Spinal Manipulation and Patient Self-Management for Preventing Acute to Chronic Back Pain

Acute Pain Clinical Trial

— PACBACK  

Official title:

Spinal Manipulation and Patient Self-Management for Preventing Acute to Chronic Back

Clinical Trial Details — Status: Active, not recruiting

Administrative data

• NCT number: NCT03581123
• Other study ID #: CSH-2018-26524
• Status: Active, not recruiting
• Phase: Phase 3
• Start date: November 1, 2018
• Est. completion date: June 2024

Study information

• Verified date: June 2023
• Source: University of Minnesota
• Contact: n/a
• Is FDA regulated: No
• Study type: Interventional

Clinical Trial Summary

This is a study of adults with acute low back pain flare-up at risk of becoming chronic and disabling. The study tests how well spinal manipulation and guided selfcare work compared to standard medical care.
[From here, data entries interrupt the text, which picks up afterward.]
(** [parsed_chat[i]]: the indexes come from the same list, so [None] (a panic in
    the code) is never reached. *)
Definition undo_last_turn (actor : Actor) (locator : StChatLocator)
    (client_operation_id operation_kind : string) (origin : BridgeOperationOrigin)
    : Prog (StResult StBridgeOutcome) :=
  match lock_locator, require_write_for_locator locator with
  | Err e, _ | Ok _, Err e => Ret (Err e)
  | Ok _, Ok _ =>
      let operation_id := choose_id client_operation_id (rd_new_id rd) in
      await? early :=
        claim_or_replay actor operation_id operation_kind locator origin
          "该撤回操作已完成，未再次回退 SillyTavern。" in
      match early, rd_snapshot rd with
      | Some outcome, _ => Ret (Ok outcome)
      | None, Err e => Ret (Err e)
      | None, Ok snapshot =>
          let chat := sn_parsed_chat snapshot in
          match ('(user, assistant) ← last_dialogue_indexes chat;
                 u ← chat !! user; a ← chat !! assistant; Some (u, a)),
                coordinator_for operation_id with
          | None, _ => Ret (Err (control_error StCommitValidationFailed (Some operation_id)))
          | Some _, Err e => Ret (Err e)
          | Some (u, a), Ok _ =>
              let user_sha := message_sha256 u in
              let assistant_sha := message_sha256 a in
              let removed := removed_content (visible_text u) (visible_text a) in
              let mutation := UndoLastTurn user_sha assistant_sha in
              let reply_text :=
                if operation_kind =?= KIND_REVOKE
                then "已撤回最后一轮（SillyTavern 已回退）：" +:+ removed
                else "已在 SillyTavern 撤回最后一轮（Telegram 消息保持保留）：" +:+ removed in
              await? _ := mark_snapshot operation_id snapshot in
              await? _ :=
                persist_generated_payload (acc_id (act_account actor)) operation_id operation_kind
                  locator snapshot mutation in
              await? _ := commit_mutation operation_id locator snapshot mutation reply_text in
              Ret (Ok {| out_operation_id := Some operation_id; out_reply_text := Some reply_text;
                         out_write_committed := true; out_confirmed_commit := true;
                         out_removed_safe_content := Some removed;
                         out_st_tail_fingerprint := Some (user_sha +:+ ":" +:+ assistant_sha) |})
          end
      end
  end.

Definition replay_committed_undo (operation_id operation_kind : string)
    : Prog (option StBridgeOutcome) :=
  if en_operation_store self then
    await found := db_read (get_operation operation_id) in
    Ret (match found with
         | Ok (Some record) => replay_outcome_from_record operation_id operation_kind record
         | _ => None
         end)
  else Ret None.
Lemma settle_result_truthful E texts id h answer w w' outcome :
  store_error_handler id h ->
  exec_prog E (settle_result texts id h answer) w = (w', outcome) ->
  w_calls w' = w_calls w /\ truthful id answer outcome (w_db w').
Proof.
  intros Hh. unfold settle_result. destruct answer as [res|error].
  - assert (forall enc, applied_answer (Ok res) = true -> not_applied_answer (Ok res) = false ->
      exec_prog E
        (await stored := db_call (λ now, mark_committed_with_state now id enc OcNotStarted) in
         match stored with Ok _ => Ret (Ok res) | Err e => h e end) w = (w', outcome) ->
      w_calls w' = w_calls w /\ truthful id (Ok res) outcome (w_db w')) as Hrec.
    { intros enc Ha Hn. rewrite exec_bind, exec_db_call.
      destruct (mark_committed_with_state _ _ _ _ _) as [db [rec|pe]] eqn:Hm.
      - intros [= <- <-]. split; [done |]. simpl. split_and!; [done | done |].
        by eapply mark_committed_ok_ledger.
      - destruct (store_error_handler_exec E id h pe
          {| w_db := db; w_calls := w_calls w; w_step := S (w_step w) |} Hh)
          as (w1 & e & -> & Hc & Hu).
        intros [= <- <-]. split; [done |]. simpl in *. by rewrite Hn. }
    destruct (cres_status res) eqn:Hs.
    + destruct (result_to_string res); [by apply Hrec; simpl; rewrite Hs |].
      intros [= <- <-]. split; [done |]. simpl. rewrite Hs. apply unknown_commit_error_unknown.
    + destruct (result_to_string res); [by apply Hrec; simpl; rewrite Hs |].
      intros [= <- <-]. split; [done |]. simpl. rewrite Hs. apply unknown_commit_error_unknown.
    + apply settle_not_applied_truthful; [done | simpl; by rewrite Hs].
    + apply settle_unknown_truthful. simpl. by rewrite Hs.
  - destruct (bool_decide_reflect (e_commit_state error = NotApplied)) as [Hn|Hn].
    + apply settle_not_applied_truthful; [done | by apply bool_decide_eq_true_2].
    + apply settle_unknown_truthful. by apply bool_decide_eq_false_2.
Qed.
(* ===== verification/EngineCorrect.v ===== *)
(** * What the engine guarantees

    Every command of [Engine] in any lawful environment: it keeps the commit
    discipline, it confirms a commit only when the ledger says applied, and what
    it persists before a commit is what a replay sends. *)

From S2P Require Import Prelude Text Errors StDomain Readiness ErrorMapper Prompt Operations OperationStore.
From S2P Require Import StoreInvariant StoreCorrect PollerOwnership Journal Vault Program OperationPayload.
From S2P Require Import Coordinator ChannelContext StOps Engine CoordinatorCorrect Recovery.

(** What the types of the code guarantee: [u32] key versions, 24-byte nonces and
    32-byte keys. *)
Definition engine_typed (self : SidecarBridgeEngine) : Prop :=
  forall c v, en_coordinator self = Some c -> payload_key_provider c = Some v ->
    (0 <= v < 2 ^ 32)%Z.

Definition reads_typed (rd : EngineReads) : Prop :=
  String.length (rd_nonce rd) = 24 /\ String.length (d_dek (rd_draws rd)) = 32.

(** ** Store calls of the engine *)

(** [update_generated] changes a row only if the payload's key version is the one
    of the operation's key reference, so the version needs no bound of its own. *)
Lemma update_generated_evolves now id payload digest db :
  String.length (enc_nonce payload) = 24 -> db_wf db ->
  evolves db (fst (update_generated now id payload digest db)).
Proof.
  intros Hn Hwf. destruct (decide (0 <= enc_key_version payload < 2 ^ 32)%Z) as [Hv | Hv].
  { by apply (exec_evolves (OpGenerated now id payload digest)). }
  assert (fst (update_generated now id payload digest db) = db) as ->; [| by apply evolves_refl].
  unfold update_generated, cas_update, update_operation.
  destruct (bridge_operations db !! id) as [r|] eqn:Hr; [| done].
  destruct (_ && _) eqn:Hg; [| done]. exfalso. apply Hv.
  apply andb_true_iff in Hg as [_ Hk]. unfold key_ref_exists in Hk.
  destruct (operation_key_refs db !! r_id r) as [k|] eqn:Hkr; [| done].
  apply bool_decide_eq_true in Hk as <-. destruct (wf_keys _ Hwf _ _ Hkr) as (_ & _ & _ & ?). lia.
Qed.

Lemma tame_op {X} (f : string -> DB -> DB * X) (op : string -> StoreOp) :
  (forall now, op_typed (op now)) -> (forall now db, fst (f now db) = exec (op now) db) ->
  tame (db_call f).
Proof. intros Ht Hf. apply tame_db_call. intros now db Hwf. rewrite Hf. by apply exec_evolves. Qed.

Section Tame.
Context `{IdSource} `{Redactor} `{Codecs} `{Aead} {V : SecretVault} {LV : LawfulVault V}.
Context (self : SidecarBridgeEngine) (rd : EngineReads).

Lemma tame_claim q : tame (claim q).
Proof.
  apply tame_bind; [| constructor]. by apply (tame_op _ (λ now, OpClaim _ now q)).
Qed.

Lemma tame_claim_with_origin actor id kind locator origin :
  tame (claim_operation_with_origin self actor id kind locator origin).
Proof.
  unfold claim_operation_with_origin. destruct (_ || _); [constructor |].
  destruct (en_coordinator self); [apply tame_map_err, tame_claim | constructor].
Qed.

Lemma tame_claim_or_replay actor id kind locator origin text :
  tame (claim_or_replay self actor id kind locator origin text).
Proof. apply tame_try; [apply tame_claim_with_origin | constructor]. Qed.

Lemma tame_mark_snapshot id sha integrity size count :
  tame (mark_snapshot_ready id sha integrity size count).
Proof.
  apply tame_map_err. by apply (tame_op _ (λ now, OpSnapshotReady now id sha integrity size count)).
Qed.

Lemma tame_mark_generating id : tame (mark_generating id).
Proof. apply tame_map_err. by apply (tame_op _ (λ now, OpGenerating now id)). Qed.

Lemma tame_require_fence id : tame (require_fence self id).
Proof. unfold require_fence. destruct (en_guard self); repeat constructor. Qed.

Lemma tame_settle_generation_failure id error : tame (settle_generation_failure id error).
Proof.
  apply tame_bind; [| constructor].
  by apply (tame_op _ (λ now, OpFailed now id (as_str (e_stage error)) (as_str (e_code error))
                                (e_safe_message error) (e_retryable error) OcNotStarted)).
Qed.

Lemma tame_generate_turn actor id locator snapshot model extra drop mutation_of :
  tame (generate_turn self rd actor id locator snapshot model extra drop mutation_of).
Proof.
  unfold generate_turn. destruct (load_character rd locator), (rd_settings rd); try constructor.
  - intros _ db. apply evolves_refl.
  - intros _ db _. apply tame_try; [apply tame_require_fence | constructor].
Qed.

Lemma tame_generate_compression actor id targets :
  tame (generate_compression self rd actor id targets).
Proof.
  apply tame_try; [apply tame_require_fence |]. intros _.
  destruct (acquire_generation_permit self rd); [| constructor].
  apply tame_bind; [apply tame_db_read | constructor].
Qed.

Lemma encrypt_nonce nonce enc pt aad p : encrypt nonce enc pt aad = Ok p -> enc_nonce p = nonce.
Proof.
  unfold encrypt. destruct (validate_aad aad); [| done]. destruct (aead_encrypt _ _ _ _); [| done].
  by intros [= <-].
Qed.

Hypothesis Hself : engine_typed self.
Hypothesis Hrd : reads_typed rd.

Lemma tame_persist_payload coordinator actor_id id kind locator payload fence digest :
  en_coordinator self = Some coordinator ->
  tame (persist_payload rd coordinator actor_id id kind locator payload fence digest).
Proof.
  intros Hc. unfold persist_payload. destruct (validate payload), (payload_to_vec payload) as [pt|];
    try constructor.
  apply tame_try.
  - apply tame_map_err. unfold payload_encryptor_for_operation.
    destruct (payload_key_provider coordinator) as [v|] eqn:Hp; [| constructor].
    apply tame_for_operation. by eapply Hself.
  - intros enc. destruct (encrypt _ enc pt _) as [encrypted|] eqn:He; [| constructor].
    apply encrypt_nonce in He. apply tame_try; [| constructor]. apply tame_map_err, tame_db_call.
    intros now db. apply update_generated_evolves. rewrite He. apply Hrd.
Qed.

Lemma coordinator_for_Some id c : coordinator_for self id = Ok c -> en_coordinator self = Some c.
Proof. unfold coordinator_for. destruct (en_coordinator self); simpl; congruence. Qed.

Lemma tame_persist_create actor_id id locator command :
  tame (persist_create_payload self rd actor_id id locator command).
Proof.
  unfold persist_create_payload. destruct (coordinator_for self id) eqn:Hc; [| constructor].
  destruct (engine_fence self rd 1 id); [| constructor]. destruct (negb _); [constructor |].
  by apply tame_persist_payload, (coordinator_for_Some id).
Qed.

Lemma tame_persist_generated actor_id id kind locator snapshot mutation :
  tame (persist_generated_payload self rd actor_id id kind locator snapshot mutation).
Proof.
  unfold persist_generated_payload. destruct (coordinator_for self id) eqn:Hc; [| constructor].
  destruct (engine_fence self rd 0 id); [| constructor].
  destruct (generated_payload _ _ _ _); [| constructor].
  by apply tame_persist_payload, (coordinator_for_Some id).
Qed.
End Tame.

#[export] Hint Resolve tame_claim_with_origin tame_claim_or_replay tame_mark_snapshot
  tame_mark_generating tame_require_fence tame_settle_generation_failure tame_generate_turn
  tame_generate_compression tame_persist_create tame_persist_generated : progs.

(** ** Discipline *)

Lemma disciplined_try {A B E} (p : Prog (result A E)) (k : A -> Prog (result B E)) :
  disciplined None p -> (forall a, disciplined None (k a)) ->
  disciplined None (bind p (λ r, match r with Ok x => k x | Err e => Ret (Err e) end)).
Proof. intros Hp Hk. apply disciplined_bind; [done |]. intros []; [apply Hk | constructor]. Qed.

(** A tame call, then the rest. *)
Ltac tame_call := apply disciplined_try; [apply tame_disciplined; eauto with progs | intros ?].

Section Discipline.
Context `{IdSource} `{Redactor} `{Codecs} `{Aead} {V : SecretVault} {LV : LawfulVault V}.
Context (self : SidecarBridgeEngine) (rd : EngineReads).
Hypothesis Hself : engine_typed self.
Hypothesis Hrd : reads_typed rd.

Lemma commit_mutation_disciplined id locator snapshot mutation text :
  disciplined None (commit_mutation self rd id locator snapshot mutation text).
Proof.
  tame_call. destruct (engine_fence self rd 1 id) as [fence|]; [| constructor].
  destruct (coordinator_for self id); [| constructor].
  apply disciplined_try; [| constructor].
  apply (command_disciplined (CmdCommit id locator (sn_source_sha256 snapshot)
           (sn_source_integrity snapshot) mutation fence)).
Qed.
(** ** Reading an update *)

Fixpoint digits_value (acc : Z) (s : string) : option Z :=
  match s with
  | EmptyString => Some acc
  | String a r =>
      if is_ascii_digit a then digits_value (10 * acc + (Z.of_N (byte_val a) - 48)) r else None
  end.

(** [Value::as_i64] on the printed form of a number. *)
Definition value_as_i64 (v : Value) : option Z :=
  match v with
  | JNumber (String a r) =>
      let parsed :=
        if a =?= Ascii.ascii_of_nat 45
        then (if r =?= "" then None else Z.opp <$> digits_value 0 r)
        else digits_value 0 (String a r) in
      match parsed with
      | Some z => if ((- 2 ^ 63 <=? z) && (z <? 2 ^ 63))%Z then Some z else None
      | None => None
      end
  | _ => None
  end.

(** [Value::pointer] along object members. *)
Fixpoint pointer (path : list string) (v : Value) : option Value :=
  match path with
  | [] => Some v
  | k :: path => match value_get v k with Some w => pointer path w | None => None end
  end.

(** [a.or_else(|| b)]. *)
Definition or_else {A} (a b : option A) : option A := match a with Some _ => a | None => b end.

Definition update_id_of (update : Value) : option Z :=
  match value_get update "update_id" with Some v => value_as_i64 v | None => None end.

Definition chat_id_of (update : Value) : option Z :=
  match or_else (pointer ["message"; "chat"; "id"] update)
          (pointer ["callback_query"; "message"; "chat"; "id"] update) with
  | Some v => value_as_i64 v
  | None => None
  end.

(** ** Tables *)

(** The CHECK constraint of the column [status]. *)
Inductive UpdateStatus : Set := Received | Processing | Processed | Failed.

#[export] Instance UpdateStatus_eq_dec : EqDecision UpdateStatus.
Proof. solve_decision. Defined.

Record UpdateRow := MkUpdateRow {
  u_raw_update_json : string;
  u_raw_update_sha256 : option string;
  u_status : UpdateStatus;
  u_attempt_count : Z;
  u_error_summary : option string;
  u_received_at : string;
  u_updated_at : string;
}.

Record OffsetRow := MkOffsetRow { o_next_offset : Z; o_updated_at : string }.

Record Inbox := MkInbox {
  telegram_updates : gmap (string * Z) UpdateRow;
  telegram_bot_offsets : gmap string OffsetRow;
  inbox_bots : gset string;  (* the keys of [telegram_bots] *)
}.

Definition set_updates (f : gmap (string * Z) UpdateRow -> gmap (string * Z) UpdateRow) (ib : Inbox)
  : Inbox := MkInbox (f (telegram_updates ib)) (telegram_bot_offsets ib) (inbox_bots ib).

Definition set_update_status (status : UpdateStatus) (now : string) (r : UpdateRow) : UpdateRow :=
  MkUpdateRow (u_raw_update_json r) (u_raw_update_sha256 r) status (u_attempt_count r)
    (u_error_summary r) (u_received_at r) now.

Definition set_update_error (code : string) (r : UpdateRow) : UpdateRow :=
  MkUpdateRow (u_raw_update_json r) (u_raw_update_sha256 r) (u_status r) (u_attempt_count r)
    (Some code) (u_received_at r) (u_updated_at r).

Definition set_update_attempts (n : Z) (r : UpdateRow) : UpdateRow :=
  MkUpdateRow (u_raw_update_json r) (u_raw_update_sha256 r) (u_status r) n
    (u_error_summary r) (u_received_at r) (u_updated_at r).

(** [status IN ('received', 'failed')]. *)
Definition is_waiting (r : UpdateRow) : bool :=
  match u_status r with Received | Failed => true | Processing | Processed => false end.

(** ** Storing updates *)

Section Storing.
Context (value_to_string : Value -> string) (sha256_hex : string -> string).

Definition reused_update : AppError :=
  conflict "TELEGRAM_UPDATE_IDENTITY_REUSED" "Telegram update identity was reused with a different body".
Definition negative_update : AppError :=
  bad_request "TELEGRAM_UPDATE_ID_INVALID" "Telegram update id must be non-negative".
Definition update_overflow : AppError :=
  bad_request "TELEGRAM_UPDATE_ID_INVALID" "Telegram update id overflow".

(** [update_id.checked_add(1)] on an [i64]. *)
Definition next_offset_of (update_id : Z) : option Z :=
  if (update_id + 1 <? 2 ^ 63)%Z then Some (update_id + 1)%Z else None.

Definition fresh_row (raw now : string) : UpdateRow :=
  MkUpdateRow raw (Some (sha256_hex raw)) Received 0 None now now.

(** The INSERT, with its foreign key. *)
Definition insert_update (now bot_id : string) (update_id : Z) (raw : string) (ib : Inbox)
  : result Inbox AppError :=
  if bool_decide (bot_id ∈ inbox_bots ib)
  then Ok (set_updates <[(bot_id, update_id) := fresh_row raw now]> ib)
  else Err database_error.

(** The upsert of the durable offset: it never goes back. *)
Definition upsert_offset (now bot_id : string) (offset : Z) (ib : Inbox) : result Inbox AppError :=
  if bool_decide (bot_id ∈ inbox_bots ib)
  then
    let value := match telegram_bot_offsets ib !! bot_id with
                 | Some r => Z.max (o_next_offset r) offset
                 | None => offset
                 end in
    Ok (MkInbox (telegram_updates ib) (<[bot_id := MkOffsetRow value now]> (telegram_bot_offsets ib))
          (inbox_bots ib))
  else Err database_error.

(** A stored update with another body or digest. *)
Definition same_body (r : UpdateRow) (raw : string) : bool :=
  (u_raw_update_json r =?= raw) && (u_raw_update_sha256 r =?= Some (sha256_hex raw)).

(** [TelegramModule::ingest_update]: one transaction, rolled back on every error. *)
Definition ingest_update (now bot_id : string) (update_id : Z) (raw : Value) (ib : Inbox)
  : Inbox * result bool AppError :=
  if (update_id <? 0)%Z then (ib, Err negative_update) else
  let raw_json := value_to_string raw in
  match telegram_updates ib !! (bot_id, update_id) with
  | Some r => if same_body r raw_json then (ib, Ok false) else (ib, Err reused_update)
  | None =>
      match (let? tx := insert_update now bot_id update_id raw_json ib in
             let? next := ok_or (next_offset_of update_id) update_overflow in
             upsert_offset now bot_id next tx) with
      | Ok tx => (tx, Ok true)
      | Err e => (ib, Err e)
      end
  end.

(** The [match existing] of [persist_update_batch]. *)
Definition persist_one (now bot_id : string) (update_id : Z) (update : Value) (tx : Inbox)
    (persisted : list (Z * Value)) : result (Inbox * list (Z * Value)) AppError :=
  let raw_json := value_to_string update in
  match telegram_updates tx !! (bot_id, update_id) with
  | Some r =>
      if negb (same_body r raw_json) then Err reused_update
      else Ok (tx, if is_waiting r then persisted ++ [(update_id, update)] else persisted)
  | None =>
      let? tx := insert_update now bot_id update_id raw_json tx in
      Ok (tx, persisted ++ [(update_id, update)])
  end.

(** The loop of [persist_update_batch] over the open transaction: the tables, the
    updates to process and the candidate offset. *)
Fixpoint persist_loop (now bot_id : string) (updates : list Value) (tx : Inbox)
    (persisted : list (Z * Value)) (candidate : Z)
  : result (Inbox * list (Z * Value) * Z) AppError :=
  match updates with
  | [] => Ok (tx, persisted, candidate)
  | update :: updates =>
      match update_id_of update with
      | None => persist_loop now bot_id updates tx persisted candidate
      | Some update_id =>
          if (update_id <? 0)%Z then Err negative_update else
          let? (tx, persisted) := persist_one now bot_id update_id update tx persisted in
          let? next := ok_or (next_offset_of update_id) update_overflow in
          persist_loop now bot_id updates tx persisted (Z.max candidate next)
      end
  end.

(** [persist_update_batch]: the tables and the poller's offset change only when
    everything was committed. *)
Definition persist_update_batch (now bot_id : string) (updates : list Value) (st : Inbox * Z)
  : (Inbox * Z) * result (list (Z * Value)) AppError :=
  let '(ib, offset) := st in
  match (let? (tx, persisted, candidate) := persist_loop now bot_id updates ib [] offset in
         let? tx := upsert_offset now bot_id candidate tx in
         Ok (tx, persisted, candidate)) with
  | Ok (tx, persisted, candidate) => ((tx, candidate), Ok persisted)
  | Err e => ((ib, offset), Err e)
  end.

(** The offset a poller starts from. *)
Definition initial_offset (bot_id : string) (ib : Inbox) : Z :=
  match telegram_bot_offsets ib !! bot_id with Some r => o_next_offset r | None => 0 end.

End Storing.

(** ** Processing updates *)

(** The claim at the head of [process_and_deliver]: [rows_affected() != 0]. *)
Definition claim_update (now bot_id : string) (update_id : Z) (ib : Inbox) : Inbox * bool :=
  match telegram_updates ib !! (bot_id, update_id) with
  | Some r =>
      if is_waiting r && (u_attempt_count r <? 3)%Z
      then (set_updates <[(bot_id, update_id) :=
              set_update_attempts (u_attempt_count r + 1) (set_update_status Processing now r)]> ib, true)
      else (ib, false)
  | None => (ib, false)
  end.

Definition mark_update_processed (now bot_id : string) (update_id : Z) (ib : Inbox) : Inbox :=
  set_updates (alter (set_update_status Processed now) (bot_id, update_id)) ib.

(** The UPDATE that records a failed attempt. *)
Definition fail_update (now bot_id : string) (update_id : Z) (code : string) (ib : Inbox) : Inbox :=
  set_updates (alter (λ r, set_update_error code (set_update_status Failed now r)) (bot_id, update_id)) ib.

(** The UPDATE that puts a row aside whose body does not parse. *)
Definition quarantine_update (now bot_id : string) (update_id : Z) (ib : Inbox) : Inbox :=
  set_updates (alter (λ r,
    if is_waiting r
    then set_update_attempts 3 (set_update_error "TELEGRAM_INBOX_JSON_INVALID" (set_update_status Failed now r))
    else r) (bot_id, update_id)) ib.

(** The reset at the head of [recover_startup_updates]. *)
Definition reset_processing (now bot_id : string) (ib : Inbox) : Inbox :=
  set_updates (map_imap (λ key r,
    Some (if (key.1 =?= bot_id) && (u_status r =?= Processing) then set_update_status Received now r else r))) ib.

(** [process_and_deliver]: claim the update; an update without a chat is done at
    once; otherwise [work], everything the function does outside the inbox, ends
    with success, after which the update is marked processed, or with an error.  The
    database takes every statement here; a claim it refuses ends in an error that is
    recorded without the claim, a step of the system below. *)
Definition process_and_deliver (now bot_id : string) (update_id : Z) (update : Value)
    (work : Z -> Value -> result unit string) (ib : Inbox) : Inbox * result unit string :=
  let '(ib, claimed) := claim_update now bot_id update_id ib in
  if negb claimed then (ib, Ok tt) else
  match chat_id_of update with
  | None => (mark_update_processed now bot_id update_id ib, Ok tt)
  | Some _ =>
      match work update_id update with
      | Ok _ => (mark_update_processed now bot_id update_id ib, Ok tt)
      | Err code => (ib, Err code)
      end
  end.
The treatments last up to eight weeks and participants will be followed for one year.

Description:

The long-term goal is to reduce overall low back pain (LBP) burden by evaluating, first-line, non-drug treatment strategies that address the biological, psychological and social aspects of acute LBP and prevent transition to chronic back pain. The study will also assess barriers and facilitators that impact future implementation of the non-drug treatments into clinical practice. The US faces an unprecedented pain management crisis. LBP is the most common chronic pain condition in adults and one of the leading causes of disability worldwide. Guidelines have recommended non-drug treatments like spinal manipulation and behavioral and selfcare approaches for LBP for nearly a decade, yet uptake and adherence has been poor. Little is known about the role of these treatments in the secondary prevention of chronic LBP, especially for patients at risk of developing severe low back pain. Due to high societal costs, and side effects of commonly used drug treatments, including opioids, there is a critical need for research on how well non-drug treatments work for preventing serious chronic LBP.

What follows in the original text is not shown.